We chose to use the Centers for Disease Control and Prevention (CDC-P) working definition of CA-MRSA rather than a genotypic definition. The CDC-P presumes a MRSA infection to be community-associated if it occurs less than 48 hours after hospital admission and in a patient without a history of hospitalization or surgery within the past year, residency in a long-term care facility, dialysis, and if on admission the patient has no indwelling percutaneous devices or catheters.[12] Since our subjects were low acuity ED Fast Track patients with the previously described exclusion criteria, we viewed positive nasal swabs as representing colonization with CA-MRSA. Since these data were collected, the CDC-P updated its classification of MRSA infections, and used the timing of positive cultures after hospital admission to further stratify health care-associated MRSA infections into community-onset or hospital-onset. Community-associated MRSA cases have no documented health care risk factors.[13]

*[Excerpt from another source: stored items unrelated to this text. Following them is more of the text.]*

(* ===== verification/Resolve.v ===== *)
(** Paths in an indexed snapshot, src/src/filesystem.rs lines 523-620 and
    821-912: walking the directories' ZAPs, the system attributes of an object,
    and where its size is stored. The ZAP and SA codecs are the crate [zfs_core]:
    a type class gives what the code calls. *)

From stdpp Require Import sorting.
From S2P Require Import Prelude Bytes Stream Paths Encrypted EncryptedDnode Snapshots ObjectIndex.
#[local] Open Scope Z_scope.
#[local] Open Scope zse_scope.

(** ** The codec crate *)

(** The attributes the source names, and the rest. *)
Record ZplAttrs := {
  zp_mode : Z; zp_size : Z; zp_links : Z; zp_uid : Z; zp_gid : Z; zp_gen : Z; zp_parent : Z;
  zp_flags : Z; zp_atime : Z * Z; zp_mtime : Z * Z; zp_ctime : Z * Z; zp_crtime : Z * Z;
  zp_unknown_attr_ids : list Z; zp_rest : list Z;
}.

Class ZfsCore := {
  SaRegistry : Type;
  SaLayouts : Type;
  ZPL_DIRENT_OBJ_MASK : Z;
  zap_list : list Z -> list (list Z * Z);
  zap_lookup : list Z -> list Z -> option Z;
  parse_sa_registry : list Z -> SaRegistry;
  parse_sa_layouts : list Z -> SaLayouts;
  (** [registry.by_name(name).map(|attr| attr.id)], [registry.size_of(id)] *)
  by_name_id : SaRegistry -> list Z -> option Z;
  size_of : SaRegistry -> Z -> option Z;
  attr_ids : SaLayouts -> Z -> option (list Z);
  decode_sa_bonus : list Z -> SaRegistry -> SaLayouts -> option ZplAttrs;
  decode_znode_phys : list Z -> option ZplAttrs;
}.

(** Sizes are u16, and a layout is a vector in memory. *)
Class ZfsCoreLaws `{ZfsCore} := {
  size_of_u16 : forall registry id n, size_of registry id = Some n -> is_u16 n;
  attr_ids_len : forall layouts layout ids, attr_ids layouts layout = Some ids -> len ids <= U32_MAX;
  sa_size_u64 : forall bonus registry layouts attrs,
    bytes_ok bonus -> decode_sa_bonus bonus registry layouts = Some attrs -> is_u64 (zp_size attrs);
  znode_size_u64 : forall bonus attrs, bytes_ok bonus -> decode_znode_phys bonus = Some attrs -> is_u64 (zp_size attrs);
}.

(** ** Data (lines 52-70) *)

Record ResolvedPath := {
  normalized_path : list Z; object_id : Z; object_type : Z; bonus_type : Z; logical_size : Z;
  dirent_type : Z; rp_size_bonus_offset : option Z; rp_size_spill_offset : option Z;
}.

Record DirectoryEntry := {
  de_name : list Z; de_object_id : Z; de_dirent_type : Z; de_logical_size : option Z;
}.

Section resolve.
Context `{ZfsCore}.

(** ** System attributes (lines 821-912) *)

(** The walk over the layout's attributes up to the one searched for. *)
Fixpoint attribute_walk (registry : SaRegistry) (attr_id length : Z) (offset : Z) (ids : list Z)
  : result (option Z) :=
  match ids with
  | [] => Ok None
  | id :: ids =>
      if id =? attr_id then
        match size_of registry id with
        | None => Ok None
        | Some size =>
            let! end_ := add offset size in
            Ok (if end_ <=? length then Some offset else None)
        end
      else
        match size_of registry id with
        | None => Ok None
        | Some size =>
            if size =? 0 then Ok None
            else match checked_add offset size with
                 | None => Ok None
                 | Some offset => attribute_walk registry attr_id length offset ids
                 end
        end
  end.

Definition sa_attribute_offset (buffer : list Z) (name : string) (registry : SaRegistry)
    (layouts : SaLayouts) : result (option Z) :=
  if len buffer <? 8 then Ok None
  else
    match by_name_id registry (bytes_of_string name) with
    | None => Ok None
    | Some attr_id =>
        let! info := slice buffer 4 6 in
        let info := le_val info in
        let layout := Z.land info 0x03ff in
        let offset := Z.shiftl (Z.land (Z.shiftr info 10) 0x3f) 3 in
        match attr_ids layouts layout with
        | None => Ok None
        | Some ids => attribute_walk registry attr_id (len buffer) offset ids
        end
    end.

Definition is_some {A} (o : option A) : bool := match o with Some _ => true | None => false end.

Definition merge_spill_attrs (base spill : ZplAttrs) (buffer : list Z) (registry : SaRegistry)
    (layouts : SaLayouts) : result ZplAttrs :=
  let replace_if_present {A} (name : string) (field : ZplAttrs -> A) : result A :=
    let! offset := sa_attribute_offset buffer name registry layouts in
    Ok (if is_some offset then field spill else field base) in
  let! mode := replace_if_present "ZPL_MODE" zp_mode in
  let! size := replace_if_present "ZPL_SIZE" zp_size in
  let! links := replace_if_present "ZPL_LINKS" zp_links in
  let! uid := replace_if_present "ZPL_UID" zp_uid in
  let! gid := replace_if_present "ZPL_GID" zp_gid in
  let! gen := replace_if_present "ZPL_GEN" zp_gen in
  let! parent := replace_if_present "ZPL_PARENT" zp_parent in
  let! flags := replace_if_present "ZPL_FLAGS" zp_flags in
  let! atime := replace_if_present "ZPL_ATIME" zp_atime in
  let! mtime := replace_if_present "ZPL_MTIME" zp_mtime in
  let! ctime := replace_if_present "ZPL_CTIME" zp_ctime in
  let! crtime := replace_if_present "ZPL_CRTIME" zp_crtime in
  Ok {| zp_mode := mode; zp_size := size; zp_links := links; zp_uid := uid; zp_gid := gid;
        zp_gen := gen; zp_parent := parent; zp_flags := flags; zp_atime := atime; zp_mtime := mtime;
        zp_ctime := ctime; zp_crtime := crtime;
        zp_unknown_attr_ids := zp_unknown_attr_ids base ++ zp_unknown_attr_ids spill;
        zp_rest := zp_rest base |}.

Definition decode_attrs (meta : ObjectMeta) (registry : SaRegistry) (layouts : SaLayouts)
  : result (option ZplAttrs) :=
  if om_bonus_type meta =? DMU_OT_SA then
    match decode_sa_bonus (om_bonus meta) registry layouts with
    | None => Ok None
    | Some attrs =>
        match om_spill meta with
        | Some spill =>
            match decode_sa_bonus spill registry layouts with
            | Some spill_attrs =>
                let! attrs := merge_spill_attrs attrs spill_attrs spill registry layouts in
                Ok (Some attrs)
            | None => Ok (Some attrs)
            end
        | None => Ok (Some attrs)
        end
    end
  else if om_bonus_type meta =? DMU_OT_ZNODE then Ok (decode_znode_phys (om_bonus meta))
  else Ok None.

Definition size_bonus_offset (meta : ObjectMeta) (registry : SaRegistry) (layouts : SaLayouts)
  : result (option Z) :=
  if om_bonus_type meta =? DMU_OT_ZNODE then Ok (if 88 <=? len (om_bonus meta) then Some 80 else None)
  else if negb (om_bonus_type meta =? DMU_OT_SA) || (len (om_bonus meta) <? 8) then Ok None
  else sa_attribute_offset (om_bonus meta) "ZPL_SIZE" registry layouts.

Definition size_spill_offset (meta : ObjectMeta) (registry : SaRegistry) (layouts : SaLayouts)
  : result (option Z) :=
  if om_bonus_type meta =? DMU_OT_SA then
    match om_spill meta with
    | Some spill => sa_attribute_offset spill "ZPL_SIZE" registry layouts
    | None => Ok None
    end
  else Ok None.

(** ** Paths (lines 523-620) *)

Definition zap_entry (zap : list Z) (name : string) : option Z := zap_lookup zap (bytes_of_string name).

Definition sa_context (index : ObjectIndex) : result (SaRegistry * SaLayouts) :=
  let! master := ok_or (ix_data index !! 1) (Msg "ZPL master node object 1 has no data" []) in
  let! sa_master_id := ok_or (zap_entry master "SA_ATTRS") (Msg "ZPL master node has no SA_ATTRS entry" []) in
  let! sa_master := ok_or (ix_data index !! sa_master_id)
    (Msg "SA master object {sa_master_id} has no data" [sa_master_id]) in
  let! registry_id := ok_or (zap_entry sa_master "REGISTRY") (Msg "SA master object has no REGISTRY entry" []) in
  let! layouts_id := ok_or (zap_entry sa_master "LAYOUTS") (Msg "SA master object has no LAYOUTS entry" []) in
  let! registry := ok_or (ix_data index !! registry_id)
    (Msg "SA registry object {registry_id} has no data" [registry_id]) in
  let! layouts := ok_or (ix_data index !! layouts_id)
    (Msg "SA layouts object {layouts_id} has no data" [layouts_id]) in
  Ok (parse_sa_registry registry, parse_sa_layouts layouts).

(** One component: the object of the entry and its type, [(raw >> 60) as u8]. *)
Definition resolve_step (index : ObjectIndex) (at_ : Z * Z) (component : list Z) : result (Z * Z) :=
  let! directory := ok_or (ix_data index !! at_.1)
    (Msg "path component {component:?} is not a readable directory" []) in
  let! entry := ok_or (List.find (fun entry => bytes_eqb entry.1 component) (zap_list directory))
    (Msg "path {normalized:?} was not found in the stream" []) in
  let raw := entry.2 in
  Ok (Z.land raw ZPL_DIRENT_OBJ_MASK, Z.land (Z.shiftr raw 60) 0xff).

Definition resolve_path (index : ObjectIndex) (path : list Z) : result ResolvedPath :=
  let! normalized := normalize_path path in
  let! (registry, layouts) := sa_context index in
  let! master := ok_or (ix_data index !! 1) (Msg "ZPL master node object 1 is absent" []) in
  let! root := ok_or (zap_entry master "ROOT") (Msg "ZPL master node has no ROOT entry" []) in
  let! (current, dirent_type) := fold_res (resolve_step index) (root, 4) (components normalized) in
  let! meta := ok_or (ix_objects index !! current)
    (Msg "object {current} for path {normalized:?} has no OBJECT record" [current]) in
  let! attrs := decode_attrs meta registry layouts in
  let! attrs := ok_or attrs (Msg "could not decode ZPL metadata for object {current}" [current]) in
  let! bonus_offset := size_bonus_offset meta registry layouts in
  let! spill_offset := size_spill_offset meta registry layouts in
  Ok {| normalized_path := normalized; object_id := current; object_type := om_object_type meta;
        bonus_type := om_bonus_type meta; logical_size := zp_size attrs; dirent_type := dirent_type;
        rp_size_bonus_offset := bonus_offset; rp_size_spill_offset := spill_offset |}.

(** [String]'s order: the bytes, lexicographically. *)
Fixpoint bytes_leb (a b : list Z) : bool :=
  match a, b with
  | [], _ => true
  | _ :: _, [] => false
  | x :: a, y :: b => if x =? y then bytes_leb a b else x <? y
  end.

Definition name_le (x y : DirectoryEntry) : Prop := bytes_leb (de_name x) (de_name y) = true.
#[local] Instance name_le_dec : RelDecision name_le.
Proof. intros x y. unfold name_le. apply _. Defined.

Definition directory_entry (index : ObjectIndex) (registry : SaRegistry) (layouts : SaLayouts)
    (entry : list Z * Z) : result DirectoryEntry :=
  let raw := entry.2 in
  let object_id := Z.land raw ZPL_DIRENT_OBJ_MASK in
  let! attrs :=
    match ix_objects index !! object_id with
    | Some meta => decode_attrs meta registry layouts
    | None => Ok None
    end in
  Ok {| de_name := entry.1; de_object_id := object_id; de_dirent_type := Z.land (Z.shiftr raw 60) 0xff;
        de_logical_size := option_map zp_size attrs |}.

Definition list_directory (index : ObjectIndex) (path : list Z) : result (list DirectoryEntry) :=
  let! resolved := resolve_path index path in
  fail! negb (dirent_type resolved =? 4) with Msg "{} is not a directory" [] in
  let! (registry, layouts) := sa_context index in
  let! directory := ok_or (ix_data index !! object_id resolved)
    (Msg "directory object {} has no data" [object_id resolved]) in
  let! entries := map_res (directory_entry index registry layouts) (zap_list directory) in
  Ok (merge_sort name_le entries).
End resolve.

In conclusion, we demonstrated a higher prevalence of nasal MRSA colonization in our low acuity ED Fast Track patients compared with historical community surveillance studies. A personal history of prior abscess was a significant risk for CA-MRSA carriage in our study population, while other commonly cited risk factors did not affect colonization rates. We anticipate continued escalation in community MRSA colonization and clinical infection rates. Improving our knowledge of MRSA colonization patterns will add to the understanding of MRSA epidemiology.
Footnotes
Funding: We received no independent support for this research study.
Ethical approval: The hospital institutional review board approved the study, and all study participants provided informed consent.
Conflicts of interest: We have no conflicts of interest to report.
Contributors: Williamson K proposed the study and wrote the paper. All authors contributed to the design and interpretation of the study and to further drafts.